• _PROMPT_: Return exactly the lines of the records below, starting at the line that contains "fuel' => if" and ending at the line that contains "intros Hc Hn.", with both of those lines kept.
[Start of section]
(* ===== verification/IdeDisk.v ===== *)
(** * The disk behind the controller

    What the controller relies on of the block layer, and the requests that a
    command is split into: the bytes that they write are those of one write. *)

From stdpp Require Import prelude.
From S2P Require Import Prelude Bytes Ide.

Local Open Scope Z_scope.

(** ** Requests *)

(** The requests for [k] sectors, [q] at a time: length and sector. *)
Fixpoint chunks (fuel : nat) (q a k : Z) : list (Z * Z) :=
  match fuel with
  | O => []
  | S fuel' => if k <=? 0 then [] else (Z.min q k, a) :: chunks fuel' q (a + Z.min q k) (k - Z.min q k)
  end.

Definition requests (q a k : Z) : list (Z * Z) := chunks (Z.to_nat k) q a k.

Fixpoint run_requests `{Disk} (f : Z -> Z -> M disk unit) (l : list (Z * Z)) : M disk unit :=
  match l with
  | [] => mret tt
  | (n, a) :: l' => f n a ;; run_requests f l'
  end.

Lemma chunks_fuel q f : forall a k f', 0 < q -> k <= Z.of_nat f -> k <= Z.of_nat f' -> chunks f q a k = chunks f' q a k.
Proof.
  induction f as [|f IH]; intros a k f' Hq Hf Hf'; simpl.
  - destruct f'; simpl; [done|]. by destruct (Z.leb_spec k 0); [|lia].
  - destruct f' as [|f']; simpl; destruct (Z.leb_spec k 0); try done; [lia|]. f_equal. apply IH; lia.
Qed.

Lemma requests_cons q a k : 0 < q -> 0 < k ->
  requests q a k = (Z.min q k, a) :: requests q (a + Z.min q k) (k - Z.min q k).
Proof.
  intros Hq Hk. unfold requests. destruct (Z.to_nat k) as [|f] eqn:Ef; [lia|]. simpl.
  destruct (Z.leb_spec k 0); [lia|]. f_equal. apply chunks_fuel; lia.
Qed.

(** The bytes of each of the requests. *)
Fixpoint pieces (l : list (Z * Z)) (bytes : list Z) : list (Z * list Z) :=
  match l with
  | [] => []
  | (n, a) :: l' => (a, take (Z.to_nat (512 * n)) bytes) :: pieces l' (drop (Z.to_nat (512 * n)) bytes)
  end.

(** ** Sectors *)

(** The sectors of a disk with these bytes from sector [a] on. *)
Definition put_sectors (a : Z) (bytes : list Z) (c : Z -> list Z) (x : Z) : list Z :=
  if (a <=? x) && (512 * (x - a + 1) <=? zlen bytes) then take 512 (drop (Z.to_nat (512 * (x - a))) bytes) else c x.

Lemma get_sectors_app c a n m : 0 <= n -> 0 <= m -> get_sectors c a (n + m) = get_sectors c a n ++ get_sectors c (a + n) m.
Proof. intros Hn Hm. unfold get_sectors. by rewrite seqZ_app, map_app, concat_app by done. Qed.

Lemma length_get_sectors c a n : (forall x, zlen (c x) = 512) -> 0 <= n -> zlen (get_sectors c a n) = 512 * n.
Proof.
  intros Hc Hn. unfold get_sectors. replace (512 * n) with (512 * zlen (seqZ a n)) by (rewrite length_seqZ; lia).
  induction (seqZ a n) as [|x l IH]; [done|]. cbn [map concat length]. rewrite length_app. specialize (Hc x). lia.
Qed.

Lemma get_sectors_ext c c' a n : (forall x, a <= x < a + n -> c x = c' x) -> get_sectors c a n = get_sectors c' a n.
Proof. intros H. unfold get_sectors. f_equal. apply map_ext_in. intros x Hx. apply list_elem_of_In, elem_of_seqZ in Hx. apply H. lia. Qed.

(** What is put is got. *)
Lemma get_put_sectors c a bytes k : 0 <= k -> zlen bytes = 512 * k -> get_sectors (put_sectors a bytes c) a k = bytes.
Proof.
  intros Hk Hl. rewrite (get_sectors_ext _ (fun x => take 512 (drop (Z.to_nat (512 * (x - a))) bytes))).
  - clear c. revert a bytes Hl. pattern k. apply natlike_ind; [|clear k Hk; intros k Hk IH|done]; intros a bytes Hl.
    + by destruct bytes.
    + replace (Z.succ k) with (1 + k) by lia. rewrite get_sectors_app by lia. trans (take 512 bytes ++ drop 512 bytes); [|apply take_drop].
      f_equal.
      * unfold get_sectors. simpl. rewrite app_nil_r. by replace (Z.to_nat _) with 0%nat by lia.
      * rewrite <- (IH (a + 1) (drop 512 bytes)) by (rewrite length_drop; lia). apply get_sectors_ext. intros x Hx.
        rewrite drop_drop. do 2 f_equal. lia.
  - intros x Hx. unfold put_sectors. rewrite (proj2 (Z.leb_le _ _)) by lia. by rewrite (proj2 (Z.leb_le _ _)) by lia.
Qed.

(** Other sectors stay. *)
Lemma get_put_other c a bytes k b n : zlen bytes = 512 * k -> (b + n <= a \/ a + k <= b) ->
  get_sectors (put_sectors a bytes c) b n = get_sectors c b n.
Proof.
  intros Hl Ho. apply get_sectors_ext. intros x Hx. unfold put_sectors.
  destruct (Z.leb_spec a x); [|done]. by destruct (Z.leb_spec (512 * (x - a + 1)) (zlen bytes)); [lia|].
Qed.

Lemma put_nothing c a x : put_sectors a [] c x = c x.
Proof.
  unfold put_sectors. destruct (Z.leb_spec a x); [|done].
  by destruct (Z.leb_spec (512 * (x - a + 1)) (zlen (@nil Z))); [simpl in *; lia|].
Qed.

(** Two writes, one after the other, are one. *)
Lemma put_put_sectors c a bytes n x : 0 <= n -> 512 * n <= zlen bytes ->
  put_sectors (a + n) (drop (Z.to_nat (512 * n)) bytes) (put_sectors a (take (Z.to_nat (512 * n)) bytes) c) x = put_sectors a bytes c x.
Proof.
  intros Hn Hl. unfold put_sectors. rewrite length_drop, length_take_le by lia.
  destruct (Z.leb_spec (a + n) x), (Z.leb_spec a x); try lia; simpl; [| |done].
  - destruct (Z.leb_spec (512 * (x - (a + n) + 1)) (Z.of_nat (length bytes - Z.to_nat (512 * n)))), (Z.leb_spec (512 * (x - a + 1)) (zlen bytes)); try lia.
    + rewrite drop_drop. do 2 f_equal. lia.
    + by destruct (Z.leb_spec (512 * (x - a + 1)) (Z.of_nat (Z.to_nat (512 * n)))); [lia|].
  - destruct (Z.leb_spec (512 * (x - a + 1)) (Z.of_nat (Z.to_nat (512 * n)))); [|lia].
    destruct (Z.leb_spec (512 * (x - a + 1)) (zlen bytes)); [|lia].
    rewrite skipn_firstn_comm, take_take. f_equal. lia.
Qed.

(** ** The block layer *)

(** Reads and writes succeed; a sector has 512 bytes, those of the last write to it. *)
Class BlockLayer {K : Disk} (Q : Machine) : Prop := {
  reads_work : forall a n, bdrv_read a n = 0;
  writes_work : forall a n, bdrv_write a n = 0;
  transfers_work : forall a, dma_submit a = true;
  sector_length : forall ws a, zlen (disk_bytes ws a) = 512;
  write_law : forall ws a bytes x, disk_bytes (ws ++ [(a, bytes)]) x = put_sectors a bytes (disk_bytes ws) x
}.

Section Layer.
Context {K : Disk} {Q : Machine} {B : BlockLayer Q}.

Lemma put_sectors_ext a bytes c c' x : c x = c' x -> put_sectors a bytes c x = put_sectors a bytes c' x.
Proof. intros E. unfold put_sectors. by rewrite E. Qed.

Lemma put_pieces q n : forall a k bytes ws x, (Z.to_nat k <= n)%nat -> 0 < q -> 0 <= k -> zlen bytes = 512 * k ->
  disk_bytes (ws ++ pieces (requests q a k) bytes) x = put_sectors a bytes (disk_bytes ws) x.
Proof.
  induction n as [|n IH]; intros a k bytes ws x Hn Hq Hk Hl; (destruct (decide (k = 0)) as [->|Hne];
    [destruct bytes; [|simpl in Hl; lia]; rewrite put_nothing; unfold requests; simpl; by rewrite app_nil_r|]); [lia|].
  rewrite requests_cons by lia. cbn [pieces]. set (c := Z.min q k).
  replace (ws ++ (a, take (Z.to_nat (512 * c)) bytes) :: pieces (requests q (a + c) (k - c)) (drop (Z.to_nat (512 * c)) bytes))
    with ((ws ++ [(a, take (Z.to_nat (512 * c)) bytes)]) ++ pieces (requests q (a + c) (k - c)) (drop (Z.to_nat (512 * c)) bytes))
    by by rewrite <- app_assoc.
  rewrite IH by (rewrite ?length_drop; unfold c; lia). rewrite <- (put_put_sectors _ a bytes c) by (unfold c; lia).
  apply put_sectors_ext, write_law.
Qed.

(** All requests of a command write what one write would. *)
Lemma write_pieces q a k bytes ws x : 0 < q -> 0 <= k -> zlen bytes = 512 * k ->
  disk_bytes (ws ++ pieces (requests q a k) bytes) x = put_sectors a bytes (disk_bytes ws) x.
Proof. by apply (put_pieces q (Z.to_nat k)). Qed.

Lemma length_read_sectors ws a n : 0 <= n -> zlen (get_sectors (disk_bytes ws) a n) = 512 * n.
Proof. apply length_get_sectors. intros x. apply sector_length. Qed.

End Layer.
[End of section]
• _YOUR RESPONSE_:
  | S fuel' => if k <=? 0 then [] else (Z.min q k, a) :: chunks fuel' q (a + Z.min q k) (k - Z.min q k)
  end.

Definition requests (q a k : Z) : list (Z * Z) := chunks (Z.to_nat k) q a k.

Fixpoint run_requests `{Disk} (f : Z -> Z -> M disk unit) (l : list (Z * Z)) : M disk unit :=
  match l with
  | [] => mret tt
  | (n, a) :: l' => f n a ;; run_requests f l'
  end.

Lemma chunks_fuel q f : forall a k f', 0 < q -> k <= Z.of_nat f -> k <= Z.of_nat f' -> chunks f q a k = chunks f' q a k.
Proof.
  induction f as [|f IH]; intros a k f' Hq Hf Hf'; simpl.
  - destruct f'; simpl; [done|]. by destruct (Z.leb_spec k 0); [|lia].
  - destruct f' as [|f']; simpl; destruct (Z.leb_spec k 0); try done; [lia|]. f_equal. apply IH; lia.
Qed.

Lemma requests_cons q a k : 0 < q -> 0 < k ->
  requests q a k = (Z.min q k, a) :: requests q (a + Z.min q k) (k - Z.min q k).
Proof.
  intros Hq Hk. unfold requests. destruct (Z.to_nat k) as [|f] eqn:Ef; [lia|]. simpl.
  destruct (Z.leb_spec k 0); [lia|]. f_equal. apply chunks_fuel; lia.
Qed.

(** The bytes of each of the requests. *)
Fixpoint pieces (l : list (Z * Z)) (bytes : list Z) : list (Z * list Z) :=
  match l with
  | [] => []
  | (n, a) :: l' => (a, take (Z.to_nat (512 * n)) bytes) :: pieces l' (drop (Z.to_nat (512 * n)) bytes)
  end.

(** ** Sectors *)

(** The sectors of a disk with these bytes from sector [a] on. *)
Definition put_sectors (a : Z) (bytes : list Z) (c : Z -> list Z) (x : Z) : list Z :=
  if (a <=? x) && (512 * (x - a + 1) <=? zlen bytes) then take 512 (drop (Z.to_nat (512 * (x - a))) bytes) else c x.

Lemma get_sectors_app c a n m : 0 <= n -> 0 <= m -> get_sectors c a (n + m) = get_sectors c a n ++ get_sectors c (a + n) m.
Proof. intros Hn Hm. unfold get_sectors. by rewrite seqZ_app, map_app, concat_app by done. Qed.

Lemma length_get_sectors c a n : (forall x, zlen (c x) = 512) -> 0 <= n -> zlen (get_sectors c a n) = 512 * n.
Proof.
  intros Hc Hn. unfold get_sectors. replace (512 * n) with (512 * zlen (seqZ a n)) by (rewrite length_seqZ; lia).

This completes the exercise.